[Stored data entries]
=======
(* ===== verification/Desktop.v ===== *)
(** * Desktop: the desktop application

    crates/annex-desktop/src/main.rs: the files, the processes and the
    variables with which the application runs an embedded server (Config,
    Startup), a cloudflared tunnel and a LiveKit server, and the state that
    its commands share.  Paths are Unix paths.  The windows of Tauri, the
    download, the programs that are started and the OS keyring are arguments
    of the commands ([World]). *)

From stdpp Require Import pretty.
From S2P Require Import Prelude Sql Bytes Types Text Identity Merkle Zk Channels Admin Net Voice Config Startup.

#[local] Open Scope Z_scope.

Inductive DesktopError :=
  | WriteDefaultConfig (path : string)
  | ReadConfig (path : string)
  | FixPaths (path : string)
  | WriteError
  | RemoveError
  | ConfigFailed (e : ConfigError)
  | StartupFailed
  | NotReady
  | ServerNotRunning
  | ServerRunning
  | PortOf (url : string)
  | NoDownload
  | CreateDir
  | DownloadFailed
  | DownloadStatus (code : Z)
  | ArchiveFailed (stderr : string)
  | SetPermissions
  | SpawnFailed
  | StderrRead
  | ExitedEarly
  | TimedOutAfter (seconds : Z)
  | NoPort
  | KeyringFailed
  | ConfigShape
  | Serialize
  | HttpClient.

(** ** Files *)

(** [Path::exists] for a file of the application. *)
Definition file_exists (p : string) (d : Disk) : bool :=
  bool_decide (is_Some (files d !! p)) || bool_decide (is_Some (unreadable d !! p)).
(** [fs::write] with its result. *)
Definition fs_write {E} (e : E) (p contents : string) : M Disk E unit := λ d,
  if decide (p ∈ unwritable d) then (Err e, d) else (Ok (), write_file p contents d).
Definition fs_remove {E} (e : E) (p : string) : M Disk E unit := λ d,
  if decide (p ∈ unwritable d) then (Err e, d)
  else (Ok (), {| files := delete p (files d); unreadable := delete p (unreadable d); unwritable := unwritable d |}).

(** ** The settings *)

Definition resolve_data_dir (os_data_dir : option string) : string := path_join (default "." os_data_dir) "Annex".

(** The text of the default file; an apostrophe stands for a quotation
    mark. *)
Definition quotation_mark : ascii := "034"%char.
Definition quoted : string → string := string_map (λ c, if decide (c = "'"%char) then quotation_mark else c).
Definition config_before : string := quoted "# Annex desktop configuration (auto-generated).

[server]
host = '127.0.0.1'
port = 0

[database]
path = '".
Definition config_after : string := quoted "'
busy_timeout_ms = 5000
pool_max_size = 8

[logging]
level = 'info'
json = false

[cors]
# Desktop defaults: allow Tauri webview origins (macOS/Linux + Windows).
# Override with ANNEX_CORS_ORIGINS env var if needed.
allowed_origins = ['tauri://localhost', 'https://tauri.localhost', 'http://tauri.localhost']

# [livekit]
# Uncomment and configure to enable voice channels (LiveKit WebRTC).
# url = 'ws://localhost:7880'
# api_key = ''
# api_secret = ''
# token_ttl_seconds = 3600
#
# STUN/TURN servers for WebRTC NAT traversal. Defaults to Google STUN.
# Add TURN servers for restrictive corporate networks that block UDP.
# [[livekit.ice_servers]]
# urls = ['stun:stun.l.google.com:19302', 'stun:stun1.l.google.com:19302']
#
# [[livekit.ice_servers]]
# urls = ['turn:turn.example.com:3478?transport=udp', 'turns:turn.example.com:5349?transport=tcp']
# username = 'your-turn-username'
# credential = 'your-turn-credential'
".
Definition default_config (db_path : string) : string := config_before +:+ forward_slashes db_path +:+ config_after.

Definition fix_backslash_paths (config_path : string) : M Disk DesktopError unit := λ d,
  match read_to_string config_path d with
  | Ok contents =>
      if has_drive_path contents then fs_write (FixPaths config_path) config_path (forward_slashes contents) d
      else (Ok (), d)
  | Err NotFound => (Ok (), d)
  | Err _ => (Err (ReadConfig config_path), d)
  | Panic => (Panic, d)
  end.
(** *** The parts of the components

    A part is read from the tables and written back; what a component only
    reads, such as the servers' rows, is not written. *)

Definition verify_part (tb : Tables) : VerifyDb :=
  {| vd_registry := tb_registry tb; vd_nullifiers := tb_nullifiers tb; vd_platform := tb_platform tb;
     vd_nodes := tb_nodes tb; vd_agents := tb_agents tb; vd_servers := server_ids_of tb; vd_events := tb_events tb |}.
Definition put_verify (d : VerifyDb) (tb : Tables) : Tables :=
  {| tb_servers := tb_servers tb; tb_images := tb_images tb; tb_versions := tb_versions tb;
     tb_registry := vd_registry d; tb_nullifiers := vd_nullifiers d; tb_platform := vd_platform d;
     tb_nodes := vd_nodes d; tb_edges := tb_edges tb; tb_events := vd_events d; tb_agents := tb_agents tb;
     tb_handshakes := tb_handshakes tb; tb_voices := tb_voices tb; tb_instances := tb_instances tb;
     tb_agreements := tb_agreements tb; tb_federated := tb_federated tb; tb_bundles := tb_bundles tb;
     tb_subscriptions := tb_subscriptions tb; tb_transfers := tb_transfers tb; tb_channels := tb_channels tb;
     tb_members := tb_members tb; tb_messages := tb_messages tb; tb_edits := tb_edits tb;
     tb_profiles := tb_profiles tb; tb_grants := tb_grants tb; tb_uploads := tb_uploads tb |}.

Definition agent_part (tb : Tables) : AgentDb :=
  {| registrations := tb_agents tb; handshakes := tb_handshakes tb; graph_nodes := tb_nodes tb;
     agent_events := tb_events tb; voice_profiles := tb_voices tb; server_ids := list_to_set (server_ids_of tb) |}.
Definition put_agents (d : AgentDb) (tb : Tables) : Tables :=
  {| tb_servers := tb_servers tb; tb_images := tb_images tb; tb_versions := tb_versions tb;
     tb_registry := tb_registry tb; tb_nullifiers := tb_nullifiers tb; tb_platform := tb_platform tb;
     tb_nodes := graph_nodes d; tb_edges := tb_edges tb; tb_events := agent_events d; tb_agents := registrations d;
     tb_handshakes := handshakes d; tb_voices := voice_profiles d; tb_instances := tb_instances tb;
     tb_agreements := tb_agreements tb; tb_federated := tb_federated tb; tb_bundles := tb_bundles tb;
     tb_subscriptions := tb_subscriptions tb; tb_transfers := tb_transfers tb; tb_channels := tb_channels tb;
     tb_members := tb_members tb; tb_messages := tb_messages tb; tb_edits := tb_edits tb;
     tb_profiles := tb_profiles tb; tb_grants := tb_grants tb; tb_uploads := tb_uploads tb |}.
Lemma appendsOnly_renderSections (w : World) (submission : UserSubmission) :
  appendsOnly (renderSections w submission).
Proof.
  unfold renderSections.
  apply appendsOnly_bind; [apply appendsOnly_addSection|intros _].
  apply appendsOnly_bind; [apply appendsOnly_addSection|intros _].
  apply appendsOnly_bind; [apply appendsOnly_addSection|intros _].
  destruct (uploadedFilePath submission) as [filePath|];
    [|apply appendsOnly_ret].
  apply appendsOnly_if;
    [apply appendsOnly_embedUploadedPDF|apply appendsOnly_ret].
Qed.

(** X10. Every document [generatePDF] renders has a first page of the
    size of [PDF_CONFIG], made by the generator, on which the first text
    is the title, in the bold font at the title size, at the left margin
    and at the top margin. *)
Theorem renderDocument_starts_with_the_title
    (w : World) (submission : UserSubmission) (d : PDFDocument) :
  renderDocument w submission = inr d ->
  exists helveticaBold pg more,
    pdf_embedFont w HelveticaBold = inr helveticaBold
    /\ nth_error d 0 = Some pg
    /\ width pg = PDF_CONFIG.PAGE_WIDTH
    /\ height pg = PDF_CONFIG.PAGE_HEIGHT
    /\ imported pg = []
    /\ drawn pg = titleOp helveticaBold :: more.
Proof.
  intros H.
  destruct (renderDocument_inv _ _ H) as (hb & h & c' & Hb & Hh & Hrun & ->).
  apply bind_inr_inv in Hrun. destruct Hrun as ([] & c1 & Ht & Hs).
  exists hb.
  assert (Hc1 : doc c1
                = [{| width := PDF_CONFIG.PAGE_WIDTH;
                      height := PDF_CONFIG.PAGE_HEIGHT;
                      imported := []; drawn := [titleOp hb] |}]).
  { unfold addTitle, bind, get, modify, drawText in Ht. simpl in Ht.
    destruct (encodingError hb _); [discriminate|].
    injection Ht as <-. reflexivity. }
  destruct (appendsOnly_renderSections w submission c1) as [Hext _].
  rewrite Hs in Hext. simpl in Hext.
  destruct (@docExtends_nth (doc c1) (doc c') 0%nat
              {| width := PDF_CONFIG.PAGE_WIDTH;
                 height := PDF_CONFIG.PAGE_HEIGHT;
                 imported := []; drawn := [titleOp hb] |} Hext)
    as (pg & Hn & Hw & Hht & Hi & more & Hd).
  { rewrite Hc1. reflexivity. }
  exists pg, more. simpl in *. repeat split; assumption.
Qed.

Lemma renderDocument_starts_with_the_title_witness :
  exists helveticaBold pg more,
    pdf_embedFont SampleWorld.world HelveticaBold = inr helveticaBold
    /\ nth_error
         (match renderDocument SampleWorld.world SampleWorld.submission with
          | inr d => d
          | inl _ => []
          end) 0 = Some pg
    /\ width pg = PDF_CONFIG.PAGE_WIDTH
    /\ height pg = PDF_CONFIG.PAGE_HEIGHT
    /\ imported pg = []
    /\ drawn pg = titleOp helveticaBold :: more.
Proof.
  destruct (renderDocument SampleWorld.world SampleWorld.submission)
    as [e|d] eqn:E.
  - exfalso. vm_compute in E. discriminate.
  - apply (@renderDocument_starts_with_the_title
             SampleWorld.world SampleWorld.submission d E).
Defined.

Lemma embedUploadedPDF_embeds (w : World) (filePath : JsString)
    (c : PDFGenerationContext) (uploadedPdf : PDFDocument) :
  encodingError (bold c) (js "Attached Resume/Document") = None ->
  uploadedPages w filePath = Some uploadedPdf ->
  exists content,
    doc (snd (embedUploadedPDF w filePath c))
    = doc (snd (addSection (js "Attached Resume/Document") content c))
      ++ uploadedPdf.
Proof.
  intros Hdiv Hup.
  assert (Hdivider : forall content,
             addSection (js "Attached Resume/Document") content c
             = (inr tt,
                snd (addSection (js "Attached Resume/Document") content c)))
    by (intros; now apply addSection_run).
  unfold uploadedPages in Hup.
  unfold embedUploadedPDF, tryCatch, bind, awaitVoid, await.
  destruct (fs_access w filePath) as [e|]; [discriminate|].
  destruct (fs_readFile w filePath) as [e|bytes]; [discriminate|].
  destruct (length bytes =? 0)%nat; [discriminate|].
  destruct (pdf_load w bytes) as [e|pdf]; [discriminate|].
  destruct (length pdf =? 0)%nat; [discriminate|].
  destruct (pdf_copyPages w pdf (seq 0 (length pdf))) as [e|];
    [discriminate|].
  injection Hup as <-.
  rewrite Hdivider. rewrite addCopiedPages_run, pagesAt_all. simpl.
  eexists. reflexivity.
Qed.

Lemma step_inr (m : GenM unit) (c c1 : PDFGenerationContext) :
  keepsLayout m -> appendsOnly m -> m c = (inr tt, c1) ->
  sameLayout c c1 /\ docExtends (doc c) (doc c1).
Proof.
  intros Hl Ha Hm. specialize (Hl c). destruct (Ha c) as [Hd _].
  rewrite Hm in Hl, Hd. now split.
Qed.

(** X11. When the uploaded file can be embedded (it is accessible, not
    empty, loads with at least one page and its pages can be copied) and
    the bold font encodes the heading of the divider, the document
    [generatePDF] renders ends with the pages of the uploaded document,
    all of them, in order and with nothing drawn on them, after at least
    one page of the generator's own. *)
Theorem renderDocument_ends_with_the_uploaded_pages
    (w : World) (submission : UserSubmission) (d uploadedPdf : PDFDocument)
    (filePath : JsString) :
  renderDocument w submission = inr d ->
  uploadedFilePath submission = Some filePath ->
  truthy filePath = true ->
  uploadedPages w filePath = Some uploadedPdf ->
  (forall helveticaBold,
      pdf_embedFont w HelveticaBold = inr helveticaBold ->
      encodingError helveticaBold (js "Attached Resume/Document") = None) ->
  exists generated,
    d = generated ++ uploadedPdf /\ (1 <= length generated)%nat.
Proof.
  intros H Hp Ht Hup Henc.
  destruct (renderDocument_inv _ _ H) as (hb & h & c' & Hb & Hh & Hrun & ->).
  apply bind_inr_inv in Hrun. destruct Hrun as ([] & c1 & H1 & Hrun).
  unfold renderSections in Hrun. rewrite Hp, Ht in Hrun.
  apply bind_inr_inv in Hrun. destruct Hrun as ([] & c2 & H2 & Hrun).
  apply bind_inr_inv in Hrun. destruct Hrun as ([] & c3 & H3 & Hrun).
  apply bind_inr_inv in Hrun. destruct Hrun as ([] & c4 & H4 & Hrun).
  destruct (@step_inr _ _ _ (keepsLayout_addTitle _)
              (appendsOnly_addTitle _) H1)
    as [L1 D1].
  destruct (@step_inr _ _ _ (keepsLayout_addSection _ _)
              (appendsOnly_addSection _ _) H2) as [L2 D2].
  destruct (@step_inr _ _ _ (keepsLayout_addSection _ _)
              (appendsOnly_addSection _ _) H3) as [L3 D3].
  destruct (@step_inr _ _ _ (keepsLayout_addSection _ _)
              (appendsOnly_addSection _ _) H4) as [L4 D4].
  assert (Hb4 : bold c4 = hb).
  { transitivity (bold c3); [apply L4|].
    transitivity (bold c2); [apply L3|].
    transitivity (bold c1); [apply L2|apply L1]. }
  destruct (@embedUploadedPDF_embeds w filePath c4 uploadedPdf)
    as [content Hdoc]; [rewrite Hb4; now apply Henc|assumption|].
  rewrite Hrun in Hdoc. simpl in Hdoc.
  exists (doc (snd (addSection (js "Attached Resume/Document") content c4))).
  split; [assumption|].
  destruct (appendsOnly_addSection (js "Attached Resume/Document") content c4)
    as [D5 _].
  assert (D : docExtends (doc (initialContext hb h))
                (doc (snd (addSection (js "Attached Resume/Document")
                             content c4)))).
  { apply docExtends_trans with (doc c1); [assumption|].
    apply docExtends_trans with (doc c2); [assumption|].
    apply docExtends_trans with (doc c3); [assumption|].
    apply docExtends_trans with (doc c4); assumption. }
  apply docExtends_length in D. simpl in D. exact D.
Qed.
(** * awesome-typescript-loader: the dependency tracker of [src/host.ts]

    A shallow embedding of [DependencyManager], [ValidManager] and [State]
    (the unit store, the two dependency resolution modes, the chain
    applier, the recompile-reason finder and the compilation facade),
    followed by the properties of the specification that were checked
    against it.

    Conventions of the embedding.
    - Unit identities and specifiers are strings, a string being a sequence
      of 8-bit characters.
    - A JavaScript object used as a dictionary keyed by file names is a
      finite map ([gmap string _]) when its keys are never enumerated, and
      an insertion-ordered association list when [Object.keys] is taken of
      it.  Keys are file names: the members a JavaScript object inherits
      from [Object.prototype] are not file names and are not modelled.
    - A thrown exception is a [Throw] completion; the store that the
      statement mutated before throwing is kept.
    - Recursion that follows the import graph takes a [fuel] argument;
      [None] means that the fuel ran out, never that the program failed. *)

From Stdlib Require Import NArith Ascii String List Lia.
From stdpp Require Import gmap strings list fin_maps pretty.

#[local] Set Warnings "-clear-no-such-hyp".


(** ** Strings, regular expressions and Node's [path] module *)

(** The characters of a string, last character first: the suffix tests of
    the source ([/\.js$/] and the like) read a string from its end. *)
Definition charsRev (s : string) : list ascii :=
  rev (list_ascii_of_string s).

Definition isSlash (c : ascii) : bool := bool_decide (c = "/"%char).
Definition isDot (c : ascii) : bool := bool_decide (c = "."%char).

(** A regular expression's [.] matches any character but a line terminator. *)
Definition isLineTerminator (c : ascii) : bool :=
  bool_decide (c = "010"%char) || bool_decide (c = "013"%char).

(** [/\.js$/] *)
Definition matchesJs (s : string) : bool :=
  match charsRev s with
  | c3 :: c2 :: c1 :: _ =>
      bool_decide (c1 = "."%char) && bool_decide (c2 = "j"%char)
      && bool_decide (c3 = "s"%char)
  | _ => false
  end.

(** [/\.d\.ts$/], the test of [resolveSync] and [resolveAsync]. *)
Definition matchesDts (s : string) : bool :=
  match charsRev s with
  | c5 :: c4 :: c3 :: c2 :: c1 :: _ =>
      bool_decide (c1 = "."%char) && bool_decide (c2 = "d"%char)
      && bool_decide (c3 = "."%char) && bool_decide (c4 = "t"%char)
      && bool_decide (c5 = "s"%char)
  | _ => false
  end.

(** [/\.d.ts$/], the test of the two [checkDependenciesInternal] functions:
    its second dot is not escaped and matches any character. *)
Definition matchesDAnyTs (s : string) : bool :=
  match charsRev s with
  | c5 :: c4 :: c3 :: c2 :: c1 :: _ =>
      bool_decide (c1 = "."%char) && bool_decide (c2 = "d"%char)
      && negb (isLineTerminator c3) && bool_decide (c4 = "t"%char)
      && bool_decide (c5 = "s"%char)
  | _ => false
  end.

(** [path.extname] of Node (POSIX flavour), on the reversed characters:
    trailing slashes are skipped, the last path component is cut out, and
    its extension starts at its last dot, unless that dot is the first
    character of the component or the component is [".."]. *)
Fixpoint dropSlashes (cs : list ascii) : list ascii :=
  match cs with
  | c :: cs' => if isSlash c then dropSlashes cs' else cs
  | [] => []
  end.

Fixpoint lastComponent (cs : list ascii) : list ascii :=
  match cs with
  | c :: cs' => if isSlash c then [] else c :: lastComponent cs'
  | [] => []
  end.

(** Splits a reversed component at its first dot (the last dot of the
    component): what follows the dot, and what precedes it. *)
Fixpoint splitAtDot (cs : list ascii) : option (list ascii * list ascii) :=
  match cs with
  | c :: cs' =>
      if isDot c then Some ([], cs')
      else match splitAtDot cs' with
           | Some (ext, before) => Some (c :: ext, before)
           | None => None
           end
  | [] => None
  end.

Definition extname (p : string) : string :=
  match splitAtDot (lastComponent (dropSlashes (charsRev p))) with
  | None => ""
  | Some (_, []) => ""
  | Some ([], [c]) =>
      if isDot c then "" else "."
  | Some (ext, _) => string_of_list_ascii ("."%char :: rev ext)
  end.

(** ** Errors and completions *)

Record Diagnostic := { diagnosticFile : string; messageText : string }.

Inductive Error :=
| ResolverError (operational : bool) (message : string)
    (** what the resolver callback fails with; [operational] tells whether
        Bluebird's [.error] handlers catch it *)
| ResolutionError (message : string) (fileName : string) (cause : Error)
| ReadError (fileName : string)
| TypeScriptCompilationError (diagnostics : list Diagnostic)
| EmitSkipped.

Definition errorMessage (e : Error) : string :=
  match e with
  | ResolverError _ m => m
  | ResolutionError m _ _ => m
  | ReadError f => "ENOENT, open '" +:+ f +:+ "'"
  | TypeScriptCompilationError _ => ""
  | EmitSkipped => "Emit skipped"
  end.

Definition isOperational (e : Error) : bool :=
  match e with
  | ResolverError op _ => op
  | ReadError _ => true
  | _ => false
  end.

Definition isResolutionError (e : Error) : bool :=
  match e with
  | ResolutionError _ _ _ => true
  | _ => false
  end.

Inductive Completion (A : Type) :=
| Normal (a : A)
| Throw (e : Error).
Arguments Normal {A} a.
Arguments Throw {A} e.

(** ** The data model *)

Record File := { text : string; version : N }.

(** [State.files]: [Object.keys] is taken of it, so insertion order is kept. *)
Definition Files := list (string * File).

Fixpoint filesGet (fileName : string) (fs : Files) : option File :=
  match fs with
  | (k, v) :: fs' => if decide (k = fileName) then Some v else filesGet fileName fs'
  | [] => None
  end.

(** [files[fileName] = file]: an existing key keeps its place. *)
Fixpoint filesSet (fileName : string) (file : File) (fs : Files) : Files :=
  match fs with
  | (k, v) :: fs' =>
      if decide (k = fileName) then (k, file) :: fs'
      else (k, v) :: filesSet fileName file fs'
  | [] => [(fileName, file)]
  end.

Definition filesKeys (fs : Files) : list string := map fst fs.

(** [DependencyManager]: the Dependency Graph and the Declaration Registry.
    The registry is a [FileSet] whose keys are enumerated by [applyChain];
    only its keys matter. *)
Record DependencyManager := {
  dependencies : gmap string (list string);
  knownTypeDeclarations : list string
}.

Record ValidManager := { validFlags : gmap string bool }.

Record State := {
  files : Files;
  depManager : DependencyManager;
  validFiles : ValidManager;
  runtimeRead : bool
}.

(** The caller's dependency sink, [interface Dependency]. *)
Class Dependency (D : Type) := {
  add : string -> D -> D;
  clear : D -> D
}.

(** The sink that records the calls it receives, oldest first. *)
Inductive DependencyCall :=
| CallAdd (fileName : string)
| CallClear.

Global Instance DependencyCall_eq_dec : EqDecision DependencyCall.
Proof. solve_decision. Defined.

Global Instance callLog : Dependency (list DependencyCall) := {
  add fileName log := log ++ [CallAdd fileName];
  clear log := log ++ [CallClear]
}.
=======
• Activity: Copy every line of the data above in which the string "contents" appears.

• Result below:
Definition fs_write {E} (e : E) (p contents : string) : M Disk E unit := λ d,
  if decide (p ∈ unwritable d) then (Err e, d) else (Ok (), write_file p contents d).
  | Ok contents =>
      if has_drive_path contents then fs_write (FixPaths config_path) config_path (forward_slashes contents) d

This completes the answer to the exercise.